Why GenAI fails at full SOC automation
The increasing prevalence of generative AI in the tech community has given certain individuals in the security community hopes of cutting down on the need for professionals to work long, overnight hours in a Security Operations Center (SOC) by introducing generative AI to occupy the role currently fulfilled by human analysts. AI enabled tools can certainly help reduce analyst workloads: all SOC environments already make use of algorithms to help filter out false positives. However, as of now, no automation can fully replace a human being.
There are a few different reasons for this. The first is that training data for a SIEM environment is large, varied, expensive, and time consuming. Enterprises put out a colossal quantity of data on a daily basis, and ingesting and processing that data remains a persistent problem, even for humans. At the current time, using this data to train AI is extremely resource intensive, making delivery of results in a timely manner difficult. Second is problems with tool integration. There is currently no consistent standard of data formatting for security tools, sometimes making it difficult for them to talk to each other. AI tools would have to process and comprehend data in sometimes radically different formats. This presents a scaling problem depending on the number of tools an AI would have to interface with.
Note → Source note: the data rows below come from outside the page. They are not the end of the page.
(** [callStabilityImageAPI(apiKey, model, prompt, aspectRatio)] *)
Definition callStabilityImageAPI (apiKey model prompt : string)
    (aspectRatio : option string) : Remote Env string :=
  andThen
    (AiService.fetchWithTimeout
       (fetch {| resource := "https://api.stability.ai/v1/generation/" ++ model
                             ++ "/text-to-image";
                 method := Some "POST";
                 headers := [("Content-Type", "application/json");
                             ("Accept", "application/json");
                             ("Authorization", ("Bearer " ++ apiKey)%string)];
                 body := Some (StabilityBody prompt aspectRatio) |})
       120000)
    (fun response =>
       if negb (responseOk response) then
         andThen (responseText response)
           (fun errorBody =>
              raise (ErrorObject (FetchError (responseStatus response))
                       ("Image API request failed with status "
                        ++ decimalZ (responseStatus response))))
       else
         andThen (artifactBytes response)
           (fun data =>
              match data with
              | Some base64 => pure (pngDataUrl base64)
              | None => raise (Error "Invalid response from Stability API.")
              end)).
(** [setShowTutorial(true)], from the timeout or from [TutorialButton]. *)
Definition open (s : state) : state :=
  {| currentStep := currentStep s; showTutorial := true |}.

(** What the user can click.  While the tour is closed the component
    renders nothing; [Skip Tour] is rendered on the first step only and
    [Back] on every other step. *)
Inductive click : Type :=
| ClickNext
| ClickBack
| ClickSkip
| ClickClose
| ClickTutorialButton.

Definition handle (c : click) (ws : world * state) : world * state :=
  let '(w, s) := ws in
  match c with
  | ClickTutorialButton => (w, open s)
  | ClickNext => if showTutorial s then nextStep w s else (w, s)
  | ClickBack =>
      if showTutorial s && negb (isFirstStep s) then prevStep w s else (w, s)
  | ClickSkip =>
      if showTutorial s && isFirstStep s then skipTutorial w s else (w, s)
  | ClickClose => if showTutorial s then closeTutorial w s else (w, s)
  end.

Definition run (clicks : list click) (ws : world * state) : world * state :=
  fold_left (fun ws c => handle c ws) clicks ws.

End Tutorial.

(* ===================================================================== *)
(** * contexts/QueryProvider.jsx                                          *)
(* ===================================================================== *)

Module QueryProvider.

(** [retryDelay]: [Math.min(1000 * 2 ** attemptIndex, 30000)].  For the
    failure counts React Query passes (integers from 0) the doubles are
    exact until the power overflows to [Infinity], where the minimum is
    30000 as it is here. *)
Definition retryDelay (attemptIndex : Z) : Z :=
  Z.min (1000 * 2 ^ attemptIndex) 30000.

End QueryProvider.

(* ===================================================================== *)
(** * pages/CreateEventPage.jsx: validateForm                             *)
(* ===================================================================== *)

(** White space as [String.prototype.trim] and the class [\s] see it, for
    code units below 256: tab, line feed, vertical tab, form feed, carriage
    return, space and no-break space. *)
Definition is_white_space (c : Ascii.ascii) : bool :=
  let n := Ascii.N_of_ascii c in
  (((9 <=? n) && (n <=? 13)) || (n =? 32) || (n =? 160))%N.

Fixpoint trimStart (s : string) : string :=
  match s with
  | EmptyString => EmptyString
  | String c rest => if is_white_space c then trimStart rest else s
  end.

Fixpoint trimEnd (s : string) : string :=
  match s with
  | EmptyString => EmptyString
  | String c rest =>
      match trimEnd rest with
      | EmptyString => if is_white_space c then EmptyString else String c EmptyString
      | kept => String c kept
      end
  end.

(** [s.trim()] *)
Definition trim (s : string) : string := trimEnd (trimStart s).

Module CreateEventPage.

Record formData : Type := {
  title : string;
  date_time : string;
  location : string;
  description : string;
}.

(** The [errors] object: a key is absent when its field is [None]. *)
Record errors : Type := {
  title_error : option string;
  date_time_error : option string;
  location_error : option string;
}.

(** [Object.keys(newErrors).length === 0] *)
Definition no_errors (e : errors) : bool :=
  match title_error e, date_time_error e, location_error e with
  | None, None, None => true
  | _, _, _ => false
  end.

Section Validate.

(** [new Date(string)] and the time of [new Date()], as on the events
    page. *)
Variable parse_date : string -> EventsPage.time_value.
Variable now : Z.

(** [eventDate <= now] on two dates: false when either is invalid. *)
Definition not_after (date other : EventsPage.time_value) : bool :=
  match date, other with
  | Some d, Some o => d <=? o
  | _, _ => false
  end.

Definition validate_title (f : formData) : option string :=
  if String.eqb (trim (title f)) "" then Some "Event title is required"
  else if (String.length (trim (title f)) <? 3)%nat
  then Some "Title must be at least 3 characters"
  else None.

Definition validate_date_time (f : formData) : option string :=
  if String.eqb (date_time f) "" then Some "Date and time are required"
  else if not_after (parse_date (date_time f)) (Some now)
  then Some "Event must be scheduled for the future"
  else None.

Definition validate_location (f : formData) : option string :=
  if String.eqb (trim (location f)) "" then Some "Location is required"
  else if (String.length (trim (location f)) <? 5)%nat
  then Some "Location must be at least 5 characters"
  else None.

(** [validateForm]: the new [errors] state and the value returned. *)
Definition validateForm (f : formData) : errors * bool :=
  let newErrors :=
    {| title_error := validate_title f;
       date_time_error := validate_date_time f;
       location_error := validate_location f |} in
  (newErrors, no_errors newErrors).

End Validate.

End CreateEventPage.

(* ===================================================================== *)
(** * pages/EventsPage.jsx: the status badge                              *)
(* ===================================================================== *)

Module EventsPageBadge.

Section Status.

Variable parse_date : string -> EventsPage.time_value.
Variable now : Z.

(** [getEventStatus(eventDate)] *)
Definition getEventStatus (eventDate : string) : string :=
  let event := parse_date eventDate in
  if EventsPage.isAfter event (Some now) then "upcoming" else "past".

End Status.

End EventsPageBadge.

(* ===================================================================== *)
(** * The page script of the server-rendered templates: getCookie         *)
(* ===================================================================== *)

Module PageScript.

(** The character [;]. *)
Definition semicolon : Ascii.ascii := Ascii.ascii_of_nat 59.

(** [s.split(sep)] for a separator of one character. *)
Fixpoint split (sep : Ascii.ascii) (s : string) : list string :=
  match s with
  | EmptyString => [EmptyString]
  | String c rest =>
      if Ascii.eqb c sep then EmptyString :: split sep rest
      else match split sep rest with
           | [] => [String c EmptyString]
           | piece :: pieces => String c piece :: pieces
           end
  end.

(** [s.substring(n)] *)
Fixpoint substring_from (n : nat) (s : string) : string :=
  match n, s with
  | O, _ => s
  | S n', EmptyString => EmptyString
  | S n', String _ rest => substring_from n' rest
  end.

(** The value [getCookie] returns, or the URIError that
    [decodeURIComponent] threw. *)
Inductive cookie_result : Type :=
| Returned (cookieValue : option string)
| Threw.

Section GetCookie.

(** [decodeURIComponent], [None] when it throws a URIError. *)
Variable decodeURIComponent : string -> option string.
Lemma star_iter_recap g step :
  (forall s cs cs',
      step (MState s cs) = map (recap cs) (step (MState s cs'))) ->
  forall n s cs cs',
    star_iter g step n (MState s cs)
    = map (recap cs) (star_iter g step n (MState s cs')).
Proof.
  intros Hstep. induction n as [|n IH]; intros s cs cs'; [reflexivity|].
  cbn [star_iter rest].
  assert (E : flat_map
                (fun st' => if length (rest st') <? length s
                            then star_iter g step n st' else [])
                (step (MState s cs))
              = map (recap cs)
                    (flat_map
                       (fun st' => if length (rest st') <? length s
                                   then star_iter g step n st' else [])
                       (step (MState s cs')))).
  { rewrite (Hstep s cs cs'). apply flat_map_map_in. intros y _.
    cbn [recap rest].
    destruct (length (rest y) <? length s); [|reflexivity].
    destruct y as [r c]. cbn [rest]. apply IH. }
  rewrite E. destruct g; cbn [map].
  - rewrite map_app. reflexivity.
  - reflexivity.
Qed.

Lemma run_recap r :
  nogroups r = true ->
  forall s cs cs',
    run r (MState s cs) = map (recap cs) (run r (MState s cs')).
Proof.
  induction r as [ |c|c|p|a IHa b IHb|a IHa b IHb|g a IHa|i a IHa|a IHa| ];
    cbn [nogroups]; intros HG s cs cs'; try discriminate.
  - reflexivity.
  - apply step_char_recap.
  - apply step_char_recap.
  - apply step_char_recap.
  - apply andb_prop in HG. destruct HG as [Ga Gb].
    rewrite !run_Seq_eq. rewrite (IHa Ga s cs cs').
    apply flat_map_map_in. intros y _. destruct y as [r c].
    cbn [recap rest]. apply (IHb Gb).
  - apply andb_prop in HG. destruct HG as [Ga Gb].
    rewrite !run_Alt_eq, map_app, <- (IHa Ga), <- (IHb Gb). reflexivity.
  - cbn [run rest]. apply star_iter_recap. exact (IHa HG).
  - cbn [run]. rewrite (IHa HG s cs cs').
    destruct (run a (MState s cs')) as [|x l]; reflexivity.
  - cbn [run rest]. destruct s; reflexivity.
Qed.
(** C5, at the input where the code leaves the claim: a concept whose name
    is [dog] followed by a newline, a character outside [[0-9A-Za-z_-]],
    passes the concept schema, passes the check on the elements of a
    [concepts] list, and passes the whole validation, because [$] also holds
    just before a final newline. *)
Theorem C5_name_with_final_newline_accepted :
  existsb (fun c => negb (alnum c || dash_underscore c))
          (list_ascii_of_string dog_newline) = true /\
  is_valid concept_schema (VDict [("name", VStr dog_newline)]) = true /\
  concept_item_ok (VDict [("name", VStr dog_newline)]) = Some true /\
  is_valid get_schema
    (VList [VDict [("concepts", VList [VDict [("name", VStr dog_newline)]])]]) = true.
Proof.
  repeat split; vm_compute; reflexivity.
Qed.

(** The parts of C5 that hold: a concept with only [value] 0 or 1 passes,
    [value] 2 fails, the empty concept fails. *)
Lemma concept_value_cases :
  concept_item_ok (VDict [("value", VInt 0)]) = Some true /\
  concept_item_ok (VDict [("value", VInt 1)]) = Some true /\
  concept_item_ok (VDict [("value", VInt 2)]) = Some false /\
  concept_item_ok (VDict []) = Some false.
Proof.
  repeat split; vm_compute; reflexivity.
Qed.
(* ===== verification/_CoqProject ===== *)
-Q . S2P
Prelude.v
Word.v
Slice.v
FreeList.v
SortedMap.v
CapKind.v
Capability.v
CapTable.v
CapSystem.v
BpfOpcode.v
BpfInsn.v
BpfEncode.v
Tnum.v
TnumSound.v
TnumRange.v
BpfScalar.v
BpfInterp.v
BpfRefine.v
ScalarSound.v
ScalarOps.v
ScalarInterp.v
BpfMachine.v
BpfKfunc.v
BpfIr.v
BpfLiveness.v
BpfBlocks.v
BpfCfg.v
BpfDom.v
BpfGraph.v
BpfDomTree.v
BpfDominators.v
BpfRegions.v
BpfWiden.v
BpfScc.v
BpfBuild.v
BpfLive.v
BpfState.v
BpfAnalysis.v
BpfVerify.v
BpfStateSound.v
BpfStackSound.v
BpfTriple.v
BpfArithSound.v
BpfAccessSound.v
BpfStepSound.v
BpfFixpoint.v
BpfTopo.v
BpfVerified.v
BpfTotal.v
TimerWheel.v
TimerWheelSound.v
Buddy.v
BuddyOps.v
BuddyRange.v
BuddyHeap.v
Lz4.v
Lz4Format.v
Lz4Encode.v
Zpool.v
ZpoolSound.v
RamDisk.v
RegionIndex.v
RegionTree.v
RegionUpdate.v
RegionSearch.v
RegionMap.v
RegionSpec.v
IpcRing.v
IpcRingSound.v
IpcMpscRing.v
IpcMpscSound.v
IpcMpscSpec.v
RcuQsbr.v
RcuSystem.v
RcuSound.v
RcuSpec.v
RcuHazard.v
RcuHazardSound.v
RcuVariants.v
(* ===== verification/Word.v ===== *)
(** Machine integers.

    A Rust [uN] is a [Z] in [[0, 2^N)] and an [iN] a [Z] in
    [[-2^(N-1), 2^(N-1))].  [wrap] and [swrap] are the two's-complement
    truncations an [as] cast or a [wrapping_*] operation performs; the
    bit-level lemmas describe every operation of the sources by
    [Z.testbit], and the [bits] tactic proves equalities of words bit by
    bit. *)

From S2P Require Import Prelude.

Definition wrap (w z : Z) : Z := z mod 2 ^ w.

Definition swrap (w z : Z) : Z :=
  let m := wrap w z in if m <? 2 ^ (w - 1) then m else m - 2 ^ w.

Abbreviation u8 := (wrap 8).
Abbreviation u16 := (wrap 16).
Abbreviation u32 := (wrap 32).
Abbreviation u64 := (wrap 64).
Abbreviation as_i16 := (swrap 16).
Abbreviation as_i32 := (swrap 32).
Abbreviation as_i64 := (swrap 64).

Definition is_u (w z : Z) : Prop := 0 <= z < 2 ^ w.
Definition is_i (w z : Z) : Prop := - 2 ^ (w - 1) <= z < 2 ^ (w - 1).

Abbreviation U64_MAX := 18446744073709551615.
Abbreviation I64_MIN := (-9223372036854775808).
Abbreviation I64_MAX := 9223372036854775807.
Abbreviation U32_MAX := 4294967295.

(** [!x], [x << n] and [x >> n] on an unsigned word. *)
Definition wnot (w x : Z) : Z := wrap w (Z.lnot x).
Definition wshl (w x n : Z) : Z := wrap w (Z.shiftl x n).

Abbreviation u64_not := (wnot 64).
Abbreviation u64_shl := (wshl 64).

Arguments wrap : simpl never.
Arguments swrap : simpl never.
Arguments wnot : simpl never.
Arguments wshl : simpl never.

(** * Ranges *)

Section Ranges.
Context (w : Z) (Hw : 0 < w).

Lemma pow2_pos : 0 < 2 ^ w.
Proof using Hw. apply Z.pow_pos_nonneg; lia. Qed.

Lemma pow2_half : 2 ^ w = 2 * 2 ^ (w - 1).
Proof using Hw. rewrite <- Z.pow_succ_r by lia. f_equal. lia. Qed.

Lemma half_pos : 0 < 2 ^ (w - 1).
Proof using Hw. apply Z.pow_pos_nonneg; lia. Qed.

Lemma wrap_range z : is_u w (wrap w z).
Proof using Hw. apply Z.mod_pos_bound, pow2_pos. Qed.

Lemma swrap_range z : is_i w (swrap w z).
Proof using Hw.
  pose proof (wrap_range z) as H. pose proof pow2_half. unfold is_u, is_i, swrap in *.
  tests; lia.
Qed.

Lemma wrap_small z : is_u w z -> wrap w z = z.
Proof using Type. apply Z.mod_small. Qed.

Lemma wrap_wrap z : wrap w (wrap w z) = wrap w z.
Proof using Hw. apply wrap_small, wrap_range. Qed.

Lemma wrap_swrap z : wrap w (swrap w z) = wrap w z.
Proof using Hw.
  unfold swrap, wrap. pose proof pow2_pos. tests.
  - apply Z.mod_mod. lia.
  - replace (z mod 2 ^ w - 2 ^ w) with (z mod 2 ^ w + (-1) * 2 ^ w) by lia.
    rewrite Z_mod_plus_full. apply Z.mod_mod. lia.
Qed.

Lemma swrap_wrap z : swrap w (wrap w z) = swrap w z.
Proof using Hw. unfold swrap. rewrite wrap_wrap. reflexivity. Qed.

Lemma swrap_small z : is_i w z -> swrap w z = z.
Proof using Hw.
  intros Hz. unfold is_i in Hz. pose proof pow2_half as Hh. pose proof pow2_pos.
  unfold swrap, wrap. destruct (Z.ltb_spec z 0).
  - assert (E : z mod 2 ^ w = z + 2 ^ w).
    { symmetry. apply Z.mod_unique with (q := -1); lia. }
    rewrite E. tests; lia.
  - rewrite Z.mod_small by lia. tests; lia.
Qed.

Lemma swrap_unsigned z : 0 <= z < 2 ^ (w - 1) -> swrap w z = z.
Proof using Hw. intros. apply swrap_small. unfold is_i. pose proof half_pos. lia. Qed.

Lemma swrap_high z : 2 ^ (w - 1) <= z < 2 ^ w -> swrap w z = z - 2 ^ w.
Proof using Hw.
  intros. unfold swrap. rewrite wrap_small by (unfold is_u; pose proof half_pos; lia).
  tests; lia.
Qed.

(** The signed and unsigned readings of a word differ by a multiple of [2^w]. *)
Lemma swrap_eq_mod z : exists k, swrap w z = z + k * 2 ^ w.
Proof using Hw.
  pose proof pow2_pos. unfold swrap, wrap. pose proof (Z.div_mod z (2 ^ w)). tests.
  - exists (- (z / 2 ^ w)). lia.
  - exists (- (z / 2 ^ w) - 1). lia.
Qed.

Lemma wrap_eq_mod z : exists k, wrap w z = z + k * 2 ^ w.
Proof using Hw.
  pose proof pow2_pos. unfold wrap. pose proof (Z.div_mod z (2 ^ w)).
  exists (- (z / 2 ^ w)). lia.
Qed.

Lemma wrap_add_mul z k : wrap w (z + k * 2 ^ w) = wrap w z.
Proof using Type. apply Z_mod_plus_full. Qed.

Lemma swrap_add_mul z k : swrap w (z + k * 2 ^ w) = swrap w z.
Proof using Type. unfold swrap. rewrite wrap_add_mul. reflexivity. Qed.
End Ranges.

Lemma is_u_mono w w' z : 0 <= w <= w' -> is_u w z -> is_u w' z.
Proof. unfold is_u. intros Hw Hz. pose proof (Z.pow_le_mono_r 2 w w'). lia. Qed.

(** Range facts, for side conditions. *)
Create HintDb word.
#[export] Hint Resolve wrap_range swrap_range : word.
#[export] Hint Extern 1 (0 < _) => lia : word.
#[export] Hint Extern 1 (0 <= _) => lia : word.

(** * Bits *)

Lemma testbit_wrap w z i : 0 <= w -> Z.testbit (wrap w z) i = (i <? w) && Z.testbit z i.
Proof.
  intros. unfold wrap. destruct (Z.ltb_spec i w); simpl.
  - destruct (Z.ltb_spec i 0).
    + rewrite !Z.testbit_neg_r by lia. reflexivity.
    + apply Z.mod_pow2_bits_low. lia.
  - apply Z.mod_pow2_bits_high. lia.
Qed.

Lemma testbit_high w z i : 0 <= w -> is_u w z -> w <= i -> Z.testbit z i = false.
Proof.
  intros Hw Hz Hi. rewrite <- (Z.mod_small z (2 ^ w)) by exact Hz.
  apply Z.mod_pow2_bits_high. lia.
Qed.

Lemma is_u_testbit w z :
  0 <= w -> 0 <= z -> (forall i, w <= i -> Z.testbit z i = false) -> is_u w z.
Proof.
  intros Hw Hz Hb. unfold is_u. split; [lia |].
  enough (E : wrap w z = z).
  { rewrite <- E. apply Z.mod_pos_bound, Z.pow_pos_nonneg; lia. }
  apply Z.bits_inj'. intros i Hi. rewrite testbit_wrap by lia.
  destruct (Z.ltb_spec i w); simpl; [reflexivity |]. rewrite Hb by lia. reflexivity.
Qed.

(** Subtracting [2^w] from a [w]-bit word sets every bit above it. *)
Lemma testbit_sub_pow2 w z i :
  0 <= w -> is_u w z -> 0 <= i -> Z.testbit (z - 2 ^ w) i = (w <=? i) || Z.testbit z i.
Proof.
  intros Hw Hz Hi.
  assert (D : Z.land z (Z.shiftl (-1) w) = 0).
  { apply Z.bits_inj'. intros n Hn. rewrite Z.land_spec, Z.bits_0, Z.shiftl_spec by lia.
    destruct (Z.ltb_spec n w).
    - rewrite (Z.testbit_neg_r (-1)) by lia. apply andb_false_r.
    - rewrite (testbit_high w z n) by (lia || exact Hz). reflexivity. }
  replace (z - 2 ^ w) with (Z.lor z (Z.shiftl (-1) w)).
  - rewrite Z.lor_spec, Z.shiftl_spec by lia. destruct (Z.leb_spec w i); simpl.
    + rewrite Z.bits_m1 by lia. apply orb_true_r.
    + rewrite (Z.testbit_neg_r (-1)) by lia. apply orb_false_r.
  - rewrite <- Z.lxor_lor, <- Z.add_nocarry_lxor by exact D.
    rewrite Z.shiftl_mul_pow2 by lia. lia.
Qed.

(** A word is non-negative as a signed integer exactly when its top bit is clear. *)
Lemma testbit_top w z : 0 < w -> is_u w z -> Z.testbit z (w - 1) = (2 ^ (w - 1) <=? z).
Proof.
  intros Hw Hz. pose proof (pow2_half w Hw). pose proof (half_pos w Hw). unfold is_u in Hz.
  rewrite Z.testbit_eqb by lia. destruct (Z.leb_spec (2 ^ (w - 1)) z).
  - replace (z / 2 ^ (w - 1)) with 1; [reflexivity |].
    apply Z.div_unique with (r := z - 2 ^ (w - 1)); lia.
  - rewrite Z.div_small by lia. reflexivity.
Qed.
Although the technology is not currently at the level where AI can take over from an analyst completely, there is still hope that AI-based tools can be leveraged to reduce the workload. Researchers anticipate that by 2027, Generative AI will be able to reduce false positive rates in security detection by as much as 30%. However, given the likelihood of new attacks making use of generative AI, analysts in the field anticipate that more human labor, not less, will be required.